Cloud provider issues impacting label creation

Major Resolved View vendor source →

Zonos experienced a major incident on December 7, 2021, lasting 4h 24m. The incident has been resolved; the full update timeline is below.

Started
Dec 07, 2021, 05:57 PM UTC
Resolved
Dec 07, 2021, 10:21 PM UTC
Duration
4h 24m
Detected by Pingoru
Dec 07, 2021, 05:57 PM UTC

Update timeline

  1. monitoring Dec 07, 2021, 05:57 PM UTC

    We are aware of issues with our upstream cloud provider that may be affecting our services, specifically the label creation process. The issues appear to be intermittent and our cloud provider is working on a fix for the problem. We are continuing to monitor the situation and will provide regular updates.

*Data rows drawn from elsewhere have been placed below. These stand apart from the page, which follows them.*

Lemma walk_dict_head_union family d :
  ∃ added : gset string,
    ∀ cidrs, walk_dict_head py_repr family d cidrs = Ok (added ∪ cidrs).
Proof.
  unfold walk_dict_head.
  destruct (Py.dict_has d "ipPrefix").
  { destruct (add_cidr_union family (py_str py_repr (Py.dict_get d "ipPrefix"))
                JNull) as (added & _ & H). by exists added. }
  destruct (Py.dict_has d "prefix").
  { destruct (add_cidr_union family (py_str py_repr (Py.dict_get d "prefix"))
                (mask_of d)) as (added & _ & H). by exists added. }
  exists ∅. intros cidrs. by rewrite union_empty_l_L.
Qed.

Lemma walk_all_union family l :
  Forall (λ v, ∃ added : gset string,
            ∀ cidrs, walk py_repr family v cidrs = Ok (added ∪ cidrs)) l →
  ∃ added : gset string,
    ∀ cidrs, walk_all py_repr family l cidrs = Ok (added ∪ cidrs).
Proof.
  induction 1 as [|v rest (a1 & Hv) _ (a2 & IH)].
  - exists ∅. intros cidrs. by rewrite union_empty_l_L.
  - exists (a2 ∪ a1). intros cidrs. simpl. rewrite Hv. simpl. rewrite IH.
    by rewrite union_assoc_L.
Qed.

(** Walking a value adds to the set a part that depends on the value
    alone. *)
Lemma walk_union family data :
  ∃ added : gset string,
    ∀ cidrs, walk py_repr family data cidrs = Ok (added ∪ cidrs).
Proof.
  induction data as [| | | |s|l IH|d IH] using json_nested_ind;
    try (exists ∅; intros cidrs; by rewrite union_empty_l_L).
  - destruct (PyStr.contains "/" s) eqn:Hs.
    + destruct (add_cidr_union family s JNull) as (added & _ & H).
      exists added. intros cidrs. simpl. by rewrite Hs.
    + exists ∅. intros cidrs. simpl. by rewrite Hs, union_empty_l_L.
  - destruct (walk_all_union family l IH) as (added & H).
    exists added. intros cidrs. by rewrite walk_list.
  - destruct (walk_dict_head_union family d) as (a1 & H1).
    destruct (walk_all_union family d.*2) as (a2 & H2).
    { by apply Forall_fmap. }
    exists (a2 ∪ a1). intros cidrs. rewrite walk_dict, H1. simpl.
    by rewrite H2, union_assoc_L.
Qed.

  2. monitoring Dec 07, 2021, 08:00 PM UTC

    Our upstream cloud provider has identified the issue and is working on a fix. There is currently no ETA for resolution. We are looking into a temporary solution to improve the issues with the label creation process and will provide regular updates.

  3. resolved Dec 07, 2021, 10:21 PM UTC

    Our team has been tracking errors that have occurred during the label creation process and has not identified any errors for more than 30 minutes. Our upstream cloud provider is still working on resolving the underlying issue, but the impact to our services appears to be resolved. We will continue to monitor to ensure that that our services are running smoothly.

  4. postmortem Dec 08, 2021, 08:15 PM UTC

    **What products were affected and what was the impact?** The outage mainly impacted Dashboard label creation and retrieval. Impact: `Major` **What timeframe did this issue occur?** | **Date** | **Time** | | --- | --- | | Dec 8, 2021 | 08:35 - 14:20 MST | **How was the issue detected?** Our team was notified via customer support of a possible issue with shipment label creation. We verified that this was due to our upstream provider experiencing increased API error rates. **What problems did this cause?** Merchants were unable to create shipments for their orders and fulfill them. As it wasn’t a complete outage with the shipment API, some merchants were able to mitigate the issue by re-creating the shipment. **What was the resolution of the problem and steps that are being taken for continued follow-up?** Our team started moving towards use of an alternate cloud storage option but noticed decreased error rates at that time. We analyzed the failed labels and reported those affected to our Customer Success team to notify the affected merchants. **What mitigation solutions will we put in place to prevent this issue from occurring in the future?** Our team is looking into the option of implementing a cross-region replication or possible backup cloud service as a fall back so our services stay online in the event an outage like this occurs again.